At the start of the week, identity and access management were front of mind after Brian Krebs reported, “KrebsOnSecurity has heard from readers who had their accounts at big-three credit bureau Experian hacked and updated with a new email address that wasn’t theirs.” Not surprisingly, a bevy of social media posts ensued with a combination of criticism and concern.
Equally concerning was news from Microsoft reporting on a massive phishing campaign targeting thousands of organizations. According to Dark Reading, the campaign “does not exploit a vulnerability in MFA. Instead, it spoofs an Office 365 authentication page to steal credentials.”
These stories and others like them highlight the risk of identity theft for individuals and businesses alike. Undoubtedly, the proliferation of risk reiterates the dire need to recruit more cybersecurity professionals into the field. As Jen Easterly and Chris Inglis celebrate their one-year anniversary of leading the nation’s cybersecurity strategies and initiatives, it’s worth noting that the federal government has taken several steps to develop a robust cybersecurity workforce. This week, CISA signed a Joint Workplan with Australia’s Cyber Security Centre. In a LinkedIn post announcing the effort, CISA wrote, “The signing of the Joint Workplan further exemplifies CISA and ACSC’s commitment to working together to develop a common strategy to protect and defend our global cyber ecosystem, cultivating an environment where network defenders and risk managers can collectively prevent and mitigate threats to critical infrastructure.”
Now let’s look at what else made industry headlines this week.
Jul. 15: Infosecurity Magazine reported, “Falling cryptocurrency prices are putting pressure on crypto exchanges on the dark web and causing a “bank run,” security researchers have found. This is making it harder for threat actors to “monetize” their attacks, buy vulnerabilities or fund malware-as-a-service operations.”
Jul. 15: A report released by the Cyber Safety Review Board deemed the Log4j flaw an endemic problem.

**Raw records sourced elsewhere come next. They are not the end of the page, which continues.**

(** X5. A plot type that is neither ['boxplot'] nor ['histplot'] is not
    refused: the grid is shown with a title on every populated cell and no
    chart in any cell, under the figure title "Histogram Analysis".  The
    titles are stated for ASCII column names. *)
Theorem unknown_plot_type_draws_nothing (advisories : libcall -> list warning)
    (refusal : bool -> chart -> option exn)
    (data : DataFrame) (plot_type : string) (num_cols : Z) (s : world) :
  unique_columns data ->
  Warnings.tolerant s = true ->
  2 <= num_cols < Z.of_nat (List.length (numeric_of data)) ->
  ascii_names (numeric_of data) = true ->
  String.eqb plot_type "boxplot" = false ->
  String.eqb plot_type "histplot" = false ->
  exists s' fig,
    create_subplots advisories refusal data plot_type num_cols s = Returns tt s' /\
    shown s' = shown s ++ rev (fig :: open_figures s) /\
    fig_suptitle fig = Some "Histogram Analysis" /\
    (forall cell, In cell (fig_axes fig) -> ax_charts cell = []) /\
    (forall i c, nth_error (numeric_of data) i = Some c ->
       nth_error (map ax_title (fig_axes fig)) i = Some (PyStr.capitalize (col_name c))).
Proof.
  intros Hu Hs Hn _ Hbox Hhist.
  destruct (create_subplots_grid advisories refusal data plot_type num_cols s Hu Hs Hn
              (draws_unknown_plot_type refusal _ plot_type data Hbox Hhist))
    as [s' [E [_ [Hshown _]]]].
  exists s'. eexists. split; [exact E|]. split; [exact Hshown|].
  unfold chart_grid, grid_title. simpl. rewrite Hbox.
  split; [reflexivity|]. split.
  - intros cell Hin. apply in_app_iff in Hin. destruct Hin as [Hin | Hin].
    + apply in_map_iff in Hin. destruct Hin as [c [<- _]].
      unfold chart_cell, charts_of. simpl. now rewrite Hbox, Hhist.
    + apply repeat_spec in Hin. now subst cell.
  - intros i c Hi. rewrite map_app, nth_error_app1.
    + rewrite map_map.
      now apply (nth_error_map_some (fun x => ax_title (chart_cell plot_type x))).
    + rewrite !length_map. apply nth_error_Some. congruence.
Qed.

(** X6. A table without a numeric column is not drawn as an empty grid:
    for a positive width the row count is 0, the figure is made with
    height 0, and [plt.subplots] then refuses the grid with [ValueError];
    the figure stays open and nothing is shown. *)
Theorem no_numeric_column_grid_raises (advisories : libcall -> list warning)
    (refusal : bool -> chart -> option exn)
    (data : DataFrame) (plot_type : string) (num_cols : Z) (s : world) :
  unique_columns data ->
  Warnings.tolerant s = true ->
  numeric_of data = [] -> 1 <= num_cols ->
  exists s',
    create_subplots advisories refusal data plot_type num_cols s = Raises ValueError s' /\
    shown s' = shown s /\
    open_figures s'
    = mkFigure (next_num (open_figures s)) (Some (15, 0)) (0, 0) [] None false
      :: open_figures s.
Proof.
  intros Hu Hs Hnone Hw.
  destruct (transfer_raises _ _ s _ _
              (sim_create_subplots advisories Sample.silent refusal data plot_type num_cols) Hs
              (create_subplots_no_numeric_silent refusal data plot_type num_cols s Hu Hnone Hw))
    as [s' [E [[_ [_ [A3 A4]]] _]]].
  exists s'. simpl in *. auto.
Qed.

(** X7. Neither chart operation touches the pandas option
    [mode.use_inf_as_na], whether it returns or raises: only the driver
    sets it. *)
Theorem chart_operations_keep_option (advisories : libcall -> list warning)
    (refusal : bool -> chart -> option exn) (data : DataFrame) (plot_type : string) (num_cols : Z)
    (s : world) :
  use_inf_as_na (final (create_subplots advisories refusal data plot_type num_cols s))
  = use_inf_as_na s /\
  use_inf_as_na (final (create_heatmap advisories data s)) = use_inf_as_na s.
Proof.
  split; [apply keeps_create_subplots | apply keeps_create_heatmap].
Qed.

(** ** More of the statistics report *)

Lemma null_count_with_infinities (c : column) :
  null_count true c = null_count false c + infinities c.
Proof.
  unfold null_count, infinities. rewrite <- Nat2Z.inj_add. f_equal.
  induction (col_values c) as [|v vs IH]; simpl; auto.
  destruct v; simpl; rewrite IH; lia.
Qed.

Lemma null_count_bounds (flag : bool) (c : column) :
  0 <= null_count flag c <= Z.of_nat (List.length (col_values c)).
Proof.
  unfold null_count. split; [lia|]. apply Nat2Z.inj_le, filter_length_le.
Qed.

(** X8. [data_isnull] returns one row per column, labelled by the column
    name, with the single field [null_count]: the number of NaN cells of
    the column, to which the infinite cells are added when the option
    [mode.use_inf_as_na] is set.  It changes nothing. *)
Theorem data_isnull_counts (data : DataFrame) (s : world) :
  unique_columns data ->
  exists nulls,
    data_isnull data s = Returns nulls s /\
    fr_index nulls = map name_label (df_columns data) /\
    fr_columns nulls = [LStr "null_count"] /\
    forall c, In c (df_columns data) ->
      Frames.cell nulls (name_label c) (LStr "null_count")
      = Some (SInt (null_count false c
                    + (if use_inf_as_na s then infinities c else 0))).
Proof.
  intros Hu. eexists. split; [reflexivity|].
  unfold Frames.rename_columns, Frames.to_frame, isnull_sum. simpl.
  rewrite !map_map. simpl. split; [reflexivity|]. split; [reflexivity|].
  intros c Hc.
  rewrite (cell_of_row (df_columns data) [LStr "null_count"]
             (fun x => [SInt (null_count (use_inf_as_na s) x)]) c _ (nodupb_sound _ Hu) Hc).
  simpl. do 2 f_equal.
  destruct (use_inf_as_na s); [apply null_count_with_infinities | lia].
Qed.

(** X9. On the row of every column the report has the dtype of the
    column under [data_type] and its number of missing cells under
    [null_count], and the call leaves the pandas option, the printed text
    and the figures as they were. *)
Theorem stats_report_type_and_nulls (advisories : libcall -> list warning)
    (read_csv : string -> result DataFrame)
    (describe_numeric : bool -> column -> numeric_summary)
    (describe_object : bool -> column -> object_summary)
    (csv : string) (data : DataFrame) (s : world) :
  read_csv csv = Ok data ->
  unique_columns data -> df_columns data <> [] ->
  Warnings.tolerant s = true ->
  exists report s',
    stats_report advisories read_csv describe_numeric describe_object csv s
    = Returns report s' /\
    agree s' s /\
    forall c, In c (df_columns data) ->
      Frames.cell report (name_label c) (LStr "data_type") = Some (SDtype (col_dtype c)) /\
      Frames.cell report (name_label c) (LStr "null_count")
      = Some (SInt (null_count (use_inf_as_na s) c)).
Proof.
  intros Hread Hu Hne Hs.
  destruct (stats_report_frame advisories read_csv describe_numeric describe_object
              csv data s Hread Hu Hne Hs) as [s' [E [Ha _]]].
  rewrite (report_rows describe_numeric describe_object _ data Hu) in E.
  eexists. exists s'. split; [exact E|]. split; [exact Ha|].
  intros c Hc.
  rewrite !(cell_of_row (df_columns data) _ _ c _ (nodupb_sound _ Hu) Hc).
  split; reflexivity.
Qed.

(** X10. On the row of a numeric column the report carries the seven
    statistics that [describe] computed for that very column, and the
    [count] of [describe] is not a field of the report. *)
Theorem stats_report_numeric_row (advisories : libcall -> list warning)
    (read_csv : string -> result DataFrame)
    (describe_numeric : bool -> column -> numeric_summary)
    (describe_object : bool -> column -> object_summary)
    (csv : string) (data : DataFrame) (c : column) (s : world) :
  read_csv csv = Ok data ->
  unique_columns data ->
  In c (df_columns data) -> is_numeric c = true ->
  Warnings.tolerant s = true ->
  exists report s',
    stats_report advisories read_csv describe_numeric describe_object csv s
    = Returns report s' /\
    fr_columns report
    = [LStr "entry_count"; LStr "data_type"; LStr "null_count"; LStr "mean"; LStr "std";
       LStr "min"; LStr "25%"; LStr "50%"; LStr "75%"; LStr "max"] /\
    (forall r, Frames.cell report r (LStr "count") = None) /\
    let stats := describe_numeric (use_inf_as_na s) c in
    let cell := Frames.cell report (name_label c) in
    cell (LStr "mean") = Some (ns_mean stats) /\ cell (LStr "std") = Some (ns_std stats) /\
    cell (LStr "min") = Some (ns_min stats) /\ cell (LStr "25%") = Some (ns_q25 stats) /\
    cell (LStr "50%") = Some (ns_q50 stats) /\ cell (LStr "75%") = Some (ns_q75 stats) /\
    cell (LStr "max") = Some (ns_max stats).
Proof.
  intros Hread Hu Hc Hq Hs.
  assert (Hne : df_columns data <> []) by (intros E; rewrite E in Hc; contradiction).
  destruct (stats_report_frame advisories read_csv describe_numeric describe_object
              csv data s Hread Hu Hne Hs) as [s' [E _]].
  rewrite (report_rows describe_numeric describe_object _ data Hu) in E.
  assert (Hnumber : is_number c = true) by now apply numeric_is_number.
  assert (Hnum : In c (numbers_of data)) by (apply filter_In; auto).
  destruct (numbers_of data) as [|n0 ns] eqn:En; [contradiction|].
  eexists. exists s'. split; [exact E|]. split; [reflexivity|]. split.
  - intros r. unfold Frames.cell. simpl.
    now destruct (Frames.position r (map name_label (df_columns data))).
  - cbv zeta.
    rewrite !(cell_of_row (df_columns data) _ _ c _ (nodupb_sound _ Hu) Hc).
    rewrite Hnumber. simpl. repeat split.
Qed.

(** X11. For a table in which no column has a number dtype ([int64],
    [float64], [uint64]) the report has the fields [unique], [top] and
    [freq] after the first three, and the row of every column carries the
    object summary of that column. *)
Theorem stats_report_categorical_rows (advisories : libcall -> list warning)
    (read_csv : string -> result DataFrame)
    (describe_numeric : bool -> column -> numeric_summary)
    (describe_object : bool -> column -> object_summary)
    (csv : string) (data : DataFrame) (s : world) :
  read_csv csv = Ok data ->
  unique_columns data -> df_columns data <> [] -> numbers_of data = [] ->
  Warnings.tolerant s = true ->
  exists report s',
    stats_report advisories read_csv describe_numeric describe_object csv s
    = Returns report s' /\
    fr_columns report
    = [LStr "entry_count"; LStr "data_type"; LStr "null_count";
       LStr "unique"; LStr "top"; LStr "freq"] /\
    forall c, In c (df_columns data) ->
      let summary := describe_object (use_inf_as_na s) c in
      Frames.cell report (name_label c) (LStr "unique") = Some (os_unique summary) /\
      Frames.cell report (name_label c) (LStr "top") = Some (os_top summary) /\
      Frames.cell report (name_label c) (LStr "freq") = Some (os_freq summary).
Proof.
  intros Hread Hu Hne Hnone Hs.
  destruct (stats_report_frame advisories read_csv describe_numeric describe_object
              csv data s Hread Hu Hne Hs) as [s' [E _]].
  rewrite (report_rows describe_numeric describe_object _ data Hu) in E.
  rewrite Hnone in E.
  eexists. exists s'. split; [exact E|]. split; [reflexivity|].
  intros c Hc. cbv zeta.
  rewrite !(cell_of_row (df_columns data) _ _ c _ (nodupb_sound _ Hu) Hc).
  repeat split.
Qed.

Jul. 14: Medical devices could soon be added to Singapore’s list of IoT that need to undergo a cybersecurity labeling scheme as part of an effort to improve security in operational technologies.
Jul. 14. Bleeping Computer reported, “Researchers at Microsoft Threat Intelligence Center (MSTIC) are tracking the Holy Ghost ransomware gang as DEV-0530.”
Jul. 13: “A ransomware attack on a little-known debt collection firm that serves hundreds of hospitals and medical facilities across the U.S. could be one of the biggest data breaches of personal and health information this year,” TechCrunch reported.
Jul. 13: The former CIA employee who was charged with turning over a trove of classified information to WikiLeaks in what has been dubbed the “largest leak of classified data in the agency’s history” has been convicted on all counts.
Jul. 12: According to The Hacker News, “Hackers are impersonating well-known cybersecurity companies, such as CrowdStrike, in callback phishing emails to gain initial access to corporate networks.”
Jul. 12: Recognizing the EU’s GDPR has become the global standard for privacy, experts in the United States reportedly fear it is falling behind as a leader in cybersecurity, according to The Hill.
Jul. 12: A US startup boasts that it “scours open-source data in China to identify technologies most at risk of being stolen — and the people who might be tempted to steal them.”
Jul. 11: The Daily Swig reported, “The first four standardized protocols for post-quantum cryptography have been unveiled, laying the foundations for the development of apps and web technologies that incorporate “future proof” encryption.”Jul. 11: Non-fungible token traders who rely on the Axie Infinity platform lost a reported $540 million in cryptocurrency after a North Korean APT unleashed a spear phishing attack using social engineering tactics.